E-governance in Punjab is implemented by Department of Governance Reforms and Public Grievances, Government of Punjab, India.

==Taxation==
===Background===
The state Government of Punjab, India has embarked on reform program to modernise its tax administration. The key focus is on improving operational efficiency, enabling voluntary compliance and enhancing tax payer's convenience. The Department has already implemented the project on computerisation of VAT Information System (COVIS) which included designing of a statewide I.T. infrastructure with the central server at Patiala. All Excise and Taxation district offices are linked with the Central Server through leased-lines and V-Sat and formulation of centralised data base. The Department has engaged Ernst & Young as I.T. auditors and CORBUS as Application Software Developer for the Department. The Department has a separate agency known as Excise & Taxation Technical Services Agency (ETTSA) to look after the technical and other modernisation related issued of the department. Current auditor for ETTSA is PWC, but CORBUS is working for ETTSA from 2000 to till date as an application software developer.

===Goals===
There has been a strong demand for streamlining VAT administration through citizen-centric, service-oriented processes, and establishing a certain degree of standardisation with respect to Commercial Tax (CT) administration. Since the CT departments mainly interface with businesses and often account for 60−70 per cent of the total revenue of the States and Union Territories (UTs), their functioning can directly affect the attractiveness of a State or UT as a business destination. It is against this backdrop that the Commercial Taxes MMP was conceived. The initiative is spearheaded by the Department of Revenue (DoR), Ministry of Finance, with strategic consultancy provided by the National Institute for Smart Government (NISG) and Ernst & Young (E &Y).

Under this MMP, various recommendations have been made to facilitate simplification of administrative procedures and reduction of processing timelines. Some of the key recommendations are noted below:
- Electronic filing of returns
- Electronic clearance of refunds
- Electronic payment of tax
- Online dealer ledger
- Online issuance of CST statutory forms through Tax Information Exchange System (TINXSYS)
- Facility to dealer to obtain various online information services

===Computerisation wing===
ETTSA (Excise and Taxation Technical Services Agency) government of Punjab is an autonomous body working primarily towards computerisation and automation of the Excise and Taxation Department of the Punjab State Government.

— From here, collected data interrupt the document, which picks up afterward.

Definition with_input (ls : LexState) (c : Z) (z : ZIO) : LexState :=
  mkLS c (linenumber ls) (lastline ls) (ls_t ls) (ls_lookahead ls) z (ls_buff ls) (buffsize ls) (decpoint ls).
Definition with_buff (ls : LexState) (b : bytes) (n : Z) : LexState :=
  mkLS (current ls) (linenumber ls) (lastline ls) (ls_t ls) (ls_lookahead ls) (ls_z ls) b n (decpoint ls).
Definition with_line (ls : LexState) (n : Z) : LexState :=
  mkLS (current ls) n (lastline ls) (ls_t ls) (ls_lookahead ls) (ls_z ls) (ls_buff ls) (buffsize ls) (decpoint ls).
Definition with_point (ls : LexState) (c : Z) : LexState :=
  mkLS (current ls) (linenumber ls) (lastline ls) (ls_t ls) (ls_lookahead ls) (ls_z ls) (ls_buff ls) (buffsize ls) c.
Definition with_tokens (ls : LexState) (last : Z) (t la : Token) : LexState :=
  mkLS (current ls) (linenumber ls) last t la (ls_z ls) (ls_buff ls) (buffsize ls) (decpoint ls).

Definition lex (A : Type) : Type := stres LexState A.

Definition GAFQ_MINBUFFER : Z := 32.

(** ** Error messages *)

(** the text of an error message *)
Fixpoint text (b : bytes) : string :=
  match b with
  | [] => EmptyString
  | c :: b => String (ascii_of_N (Z.to_N c)) (text b)
  end.

(** [GAFQ_QS] *)
Definition quoted (b : bytes) : bytes := str "'" ++ b ++ str "'".

Definition gafqX_token2str (token : Z) : bytes :=
  if token <? FIRST_RESERVED then
    if iscntrl token then str "char(" ++ int_str token ++ str ")" else [token]
  else vget [] gafqX_tokens (token - FIRST_RESERVED).

(** [":%d: %s"]: the message after the name of the chunk, which [f_parser] puts in front *)
Definition at_line (ls : LexState) (msg : string) : bytes :=
  str ":" ++ int_str (linenumber ls) ++ str ": " ++ str msg.

(** the blocks that the reader was not asked for *)
Definition unread (ls : LexState) : nat := length (z_data (ls_z ls)).

(** [gafqX_lexerror(ls, msg, 0)] *)
Definition lexerror0 {A} (msg : string) : lex A := fun ls => Err (SyntaxError (text (at_line ls msg)) (unread ls)).

Definition save (c : Z) : lex unit :=
  ls ← gets id;
  if buffsize ls <? zlen (ls_buff ls) + 1 then
    if MAX_SIZET / 2 <=? buffsize ls then lexerror0 "lexical element too long"
    else modify (fun ls => with_buff ls (ls_buff ls ++ [u8 c]) (buffsize ls * 2))
  else modify (fun ls => with_buff ls (ls_buff ls ++ [u8 c]) (buffsize ls)).

Definition txtToken (token : Z) : lex bytes :=
  if (token =? TK_NAME) || (token =? TK_STRING) || (token =? TK_NUMBER) then
    _ ← save 0; gets (fun ls => cstr (ls_buff ls))
  else mret (gafqX_token2str token).

Definition gafqX_lexerror {A} (msg : string) (token : Z) : lex A :=
  if token =? 0 then lexerror0 msg
  else
    ls ← gets id;
    txt ← txtToken token;
    raise (SyntaxError (text (at_line ls msg ++ str " near " ++ quoted txt)) (unread ls)).

Definition gafqX_syntaxerror {A} (msg : string) : lex A := t ← gets ls_t; gafqX_lexerror msg (token t).

Definition next : lex unit := fun ls =>
  if current ls =? EOZ then Err Undefined
  else let '(c, z) := zgetc (ls_z ls) in Ok (tt, with_input ls c z).

Definition is_newline (c : Z) : bool := (c =? 10) || (c =? 13).
Definition currIsNewline (ls : LexState) : bool := is_newline (current ls).

Definition save_and_next : lex unit :=
  c ← gets current; _ ← save c; next.

Definition gafqZ_resetbuffer : lex unit := modify (fun ls => with_buff ls [] (buffsize ls)).

Definition inclinenumber : lex unit :=
  old ← gets current;
  _ ← next;
  ls ← gets id;
  _ ← (if currIsNewline ls && negb (current ls =? old) then next else mret tt);
  _ ← modify (fun ls => with_line ls (linenumber ls + 1));
  n ← gets linenumber;
  if MAX_INT <=? n then gafqX_syntaxerror "chunk has too many lines" else mret tt.

(** [ls] holds the fields [gafqX_setinput] does not set *)
Definition gafqX_setinput (z : ZIO) (ls : LexState) : LexState :=
  let '(c, z) := zgetc z in
  mkLS c 1 1 (ls_t ls) (mkToken TK_EOS (seminfo (ls_lookahead ls))) z (ls_buff ls) GAFQ_MINBUFFER (chr ".").

(** [strchr(set, c) != NULL]: the search includes the terminating zero *)
Definition strchr (set : bytes) (c : Z) : bool := bool_decide (u8 c ∈ set ++ [0]).

Definition check_next (set : string) : lex bool :=
  c ← gets current;
  if negb (strchr (str set) c) then mret false
  else _ ← save_and_next; mret true.

Definition buffreplace (from to : Z) : lex unit :=
  modify (fun ls => with_buff ls (map (fun c => if c =? from then to else c) (ls_buff ls)) (buffsize ls)).

(** enough for a loop that reads a character in every round *)
Definition lex_fuel : lex nat := gets (fun ls => S (S (length (pending (ls_z ls))))).

(** [while (p(ls->current)) save_and_next(ls)] *)
Fixpoint save_while (fuel : nat) (p : Z -> bool) : lex unit :=
  match fuel with
  | O => raise Fuel
  | S fuel' =>
      c ← gets current;
      if p c then _ ← save_and_next; save_while fuel' p else mret tt
  end.

(** [while (p(ls->current)) next(ls)] *)
Fixpoint skip_while (fuel : nat) (p : Z -> bool) : lex unit :=
  match fuel with
  | O => raise Fuel
  | S fuel' =>
      c ← gets current;
      if p c then _ ← next; skip_while fuel' p else mret tt
  end.

Section Lexer.

(** [strtod(s, &endptr)] and [strtoul(s, &endptr, 16)]: the number and the length of the part converted *)
Variables (strtod strtoul16 : bytes -> gafq_Number * Z).
(** [localeconv()->decimal_point[0]] *)
Variable locale_point : Z.

Fixpoint skip_spaces (s : bytes) : bytes :=
  match s with
  | c :: s' => if isspace c then skip_spaces s' else s
  | [] => []
  end.

Definition gafqO_str2d (s : bytes) : option gafq_Number :=
  let '(result, n) := strtod s in
  if n =? 0 then None
  else
    let '(result, n) :=
      if (vget 0 s n =? chr "x") || (vget 0 s n =? chr "X") then strtoul16 s else (result, n) in
    match skip_spaces (drop (Z.to_nat n) s) with
    | [] => Some result
    | _ => None
    end.

(** the contents of the buffer before its terminating zero *)
Definition buffer_string (ls : LexState) : bytes := take (length (ls_buff ls) - 1) (ls_buff ls).

Definition trydecpoint : lex gafq_Number :=
  old ← gets decpoint;
  _ ← modify (fun ls => with_point ls locale_point);
  _ ← buffreplace old locale_point;
  b ← gets buffer_string;
  match gafqO_str2d b with
  | Some r => mret r
  | None => _ ← buffreplace locale_point (chr "."); gafqX_lexerror "malformed number" TK_NUMBER
  end.

Definition numeral_char (c : Z) : bool := isdigit c || (c =? chr ".").
Definition name_char (c : Z) : bool := isalnum c || (c =? chr "_").

Definition read_numeral : lex gafq_Number :=
  _ ← save_and_next;
  fuel ← lex_fuel;
  _ ← save_while fuel numeral_char;
  e ← check_next "Ee";
  _ ← (if (e : bool) then check_next "+-" else mret true);
  fuel ← lex_fuel;
  _ ← save_while fuel name_char;
  _ ← save 0;
  p ← gets decpoint;
  _ ← buffreplace (chr ".") p;
  b ← gets buffer_string;
  match gafqO_str2d b with
  | Some r => mret r
  | None => trydecpoint
  end.

(** the number of "=" saved; negative when no second bracket follows *)
Definition skip_sep : lex Z :=
  s ← gets current;
  _ ← save_and_next;
  n ← gets (fun ls => zlen (ls_buff ls));
  fuel ← lex_fuel;
  _ ← save_while fuel (fun c => c =? chr "=");
  ls ← gets id;
  let count := zlen (ls_buff ls) - n in
  mret (if current ls =? s then count else - count - 1).

(** the [for (;;)] loop; [issem] is [seminfo != NULL] *)
Fixpoint long_string_loop (fuel : nat) (issem : bool) (sep : Z) : lex unit :=
  match fuel with
  | O => raise Fuel
  | S fuel' =>
      c ← gets current;
      if c =? EOZ then
        gafqX_lexerror (if issem then "unfinished long string" else "unfinished long comment") TK_EOS
      else if c =? chr "[" then
        n ← skip_sep;
        _ ← (if n =? sep then
               _ ← save_and_next;
               if sep =? 0 then gafqX_lexerror "nesting of [[...]] is deprecated" (chr "[") else mret tt
             else mret tt);
        long_string_loop fuel' issem sep
      else if c =? chr "]" then
        n ← skip_sep;
        if n =? sep then save_and_next else long_string_loop fuel' issem sep
      else if is_newline c then
        _ ← save 10;
        _ ← inclinenumber;
        _ ← (if negb issem then gafqZ_resetbuffer else mret tt);
        long_string_loop fuel' issem sep
      else
        _ ← (if issem then save_and_next else next);
        long_string_loop fuel' issem sep
  end.

(** the bytes of [buff] without [k] characters at each end *)
Definition inner (k : Z) (b : bytes) : bytes := take (Z.to_nat (zlen b - 2 * k)) (drop (Z.to_nat k) b).

Definition read_long_string (issem : bool) (sep : Z) : lex bytes :=
  _ ← save_and_next;
  ls ← gets id;
  _ ← (if currIsNewline ls then inclinenumber else mret tt);
  fuel ← lex_fuel;
  _ ← long_string_loop fuel issem sep;
  gets (fun ls => inner (2 + sep) (ls_buff ls)).

(** the [do ... while] loop that reads [\xxx]; [i] digits are still allowed *)
Fixpoint read_decimal (i : nat) (c : Z) : lex Z :=
  d ← gets current;
  let c := 10 * c + (d - chr "0") in
  _ ← next;
  d ← gets current;
  match i with
  | O => mret c
  | S i => if isdigit d then read_decimal i c else mret c
  end.

(** the character an escape letter stands for *)
Definition simple_escape (c : Z) : option Z :=
  if c =? chr "a" then Some 7
  else if c =? chr "b" then Some 8
  else if c =? chr "f" then Some 12
  else if c =? chr "n" then Some 10
  else if c =? chr "r" then Some 13
  else if c =? chr "t" then Some 9
  else if c =? chr "v" then Some 11
  else None.

(** the [case '\\'] of [read_string]; the backslash is skipped *)
Definition read_escape : lex unit :=
  _ ← next;
  c ← gets current;
  match simple_escape c with
  | Some c => _ ← save c; next
  | None =>
      if is_newline c then _ ← save 10; inclinenumber
      else if c =? EOZ then mret tt
      else if negb (isdigit c) then save_and_next
      else
        c ← read_decimal 2 0;
        if 255 <? c then gafqX_lexerror "escape sequence too large" TK_STRING else save c
  end.

Fixpoint read_string_loop (fuel : nat) (del : Z) : lex unit :=
  match fuel with
  | O => raise Fuel
  | S fuel' =>
      c ← gets current;
      if c =? del then mret tt
      else if c =? EOZ then gafqX_lexerror "unfinished string" TK_EOS
      else if is_newline c then gafqX_lexerror "unfinished string" TK_STRING
      else
        _ ← (if c =? 92 then read_escape else save_and_next);
        read_string_loop fuel' del
  end.

Definition read_string (del : Z) : lex bytes :=
  _ ← save_and_next;
  fuel ← lex_fuel;
  _ ← read_string_loop fuel del;
  _ ← save_and_next;
  gets (fun ls => inner 1 (ls_buff ls)).

(** [next(ls); if (ls->current != '=') return c; else { next(ls); return tk; }] *)
Definition or_equal (c tk : Z) : lex Z :=
  _ ← next;
  d ← gets current;
  if negb (d =? chr "=") then mret c else _ ← next; mret tk.

(** a comment, after its two dashes *)
Definition read_comment : lex unit :=
  c ← gets current;
  long ← (if c =? chr "[" then
            sep ← skip_sep;
            _ ← gafqZ_resetbuffer;
            if 0 <=? sep then
              _ ← read_long_string false sep;
              _ ← gafqZ_resetbuffer;
              mret true
            else mret false
          else mret false);
  if (long : bool) then mret tt
  else fuel ← lex_fuel; skip_while fuel (fun c => negb (is_newline c) && negb (c =? EOZ)).

(** an identifier or a reserved word; the first character is current *)
Definition read_name (si : SemInfo) : lex (Z * SemInfo) :=
  _ ← save_and_next;
  fuel ← lex_fuel;
  _ ← save_while fuel name_char;
  ts ← gets ls_buff;
  mret (if 0 <? reserved ts then (reserved ts - 1 + FIRST_RESERVED, si) else (TK_NAME, SString ts)).

(** the [for (;;)] loop of [glex]; [si] is the value of [*seminfo] *)
Fixpoint glex_loop (fuel : nat) (si : SemInfo) : lex (Z * SemInfo) :=
  match fuel with
  | O => raise Fuel
  | S fuel' =>
      c ← gets current;
      if is_newline c then _ ← inclinenumber; glex_loop fuel' si
      else if c =? chr "-" then
        _ ← next;
        d ← gets current;
        if negb (d =? chr "-") then mret (chr "-", si)
        else _ ← next; _ ← read_comment; glex_loop fuel' si
      else if c =? chr "[" then
        sep ← skip_sep;
        if 0 <=? sep then ts ← read_long_string true sep; mret (TK_STRING, SString ts)
        else if sep =? -1 then mret (chr "[", si)
        else gafqX_lexerror "invalid long string delimiter" TK_STRING
      else if c =? chr "=" then tk ← or_equal (chr "=") TK_EQ; mret (tk, si)
      else if c =? chr "<" then tk ← or_equal (chr "<") TK_LE; mret (tk, si)
      else if c =? chr ">" then tk ← or_equal (chr ">") TK_GE; mret (tk, si)
      else if c =? chr "~" then tk ← or_equal (chr "~") TK_NE; mret (tk, si)
      else if (c =? 34) || (c =? 39) then ts ← read_string c; mret (TK_STRING, SString ts)
      else if c =? chr "." then
        _ ← save_and_next;
        two ← check_next ".";
        if (two : bool) then
          three ← check_next ".";
          mret (if (three : bool) then TK_DOTS else TK_CONCAT, si)
        else
          d ← gets current;
          if negb (isdigit d) then mret (chr ".", si)
          else r ← read_numeral; mret (TK_NUMBER, SNumber r)
      else if c =? EOZ then mret (TK_EOS, si)
      else if isspace c then _ ← next; glex_loop fuel' si
      else if isdigit c then r ← read_numeral; mret (TK_NUMBER, SNumber r)
      else if isalpha c || (c =? chr "_") then read_name si
      else _ ← next; mret (c, si)
  end.

Definition glex (si : SemInfo) : lex (Z * SemInfo) :=
  _ ← gafqZ_resetbuffer;
  fuel ← lex_fuel;
  glex_loop fuel si.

ETTSA works at 99 locations spanning the length and breadth of Punjab. These 99 locations house about 2500 users who are connected through a hybrid WAN network consisting of Leased Lines and VSATs. The central server is a UNIX RISC Central Server and there are 25 other Intel-based Application Servers. All the ETTSA users are on Thin Clients and to support them the organisation has got 15 Citrix Servers. There are 36 nodal Information Collection Centres (ICC) situated at the interstate borders which collect information on interstate trade. Information about any transaction made from the state of Punjab to other states and vice versa is collected online. When a Truck reaches the interstate border, the information about it is given to the ICC. Then ETTSA generates a statutory form — a Pass for the truck — to enter Punjab.

==Land records digitization==
Punjab Remote Sensing Centre, Ludhiana is making land records of Punjab online available and helping in online registration of land registry.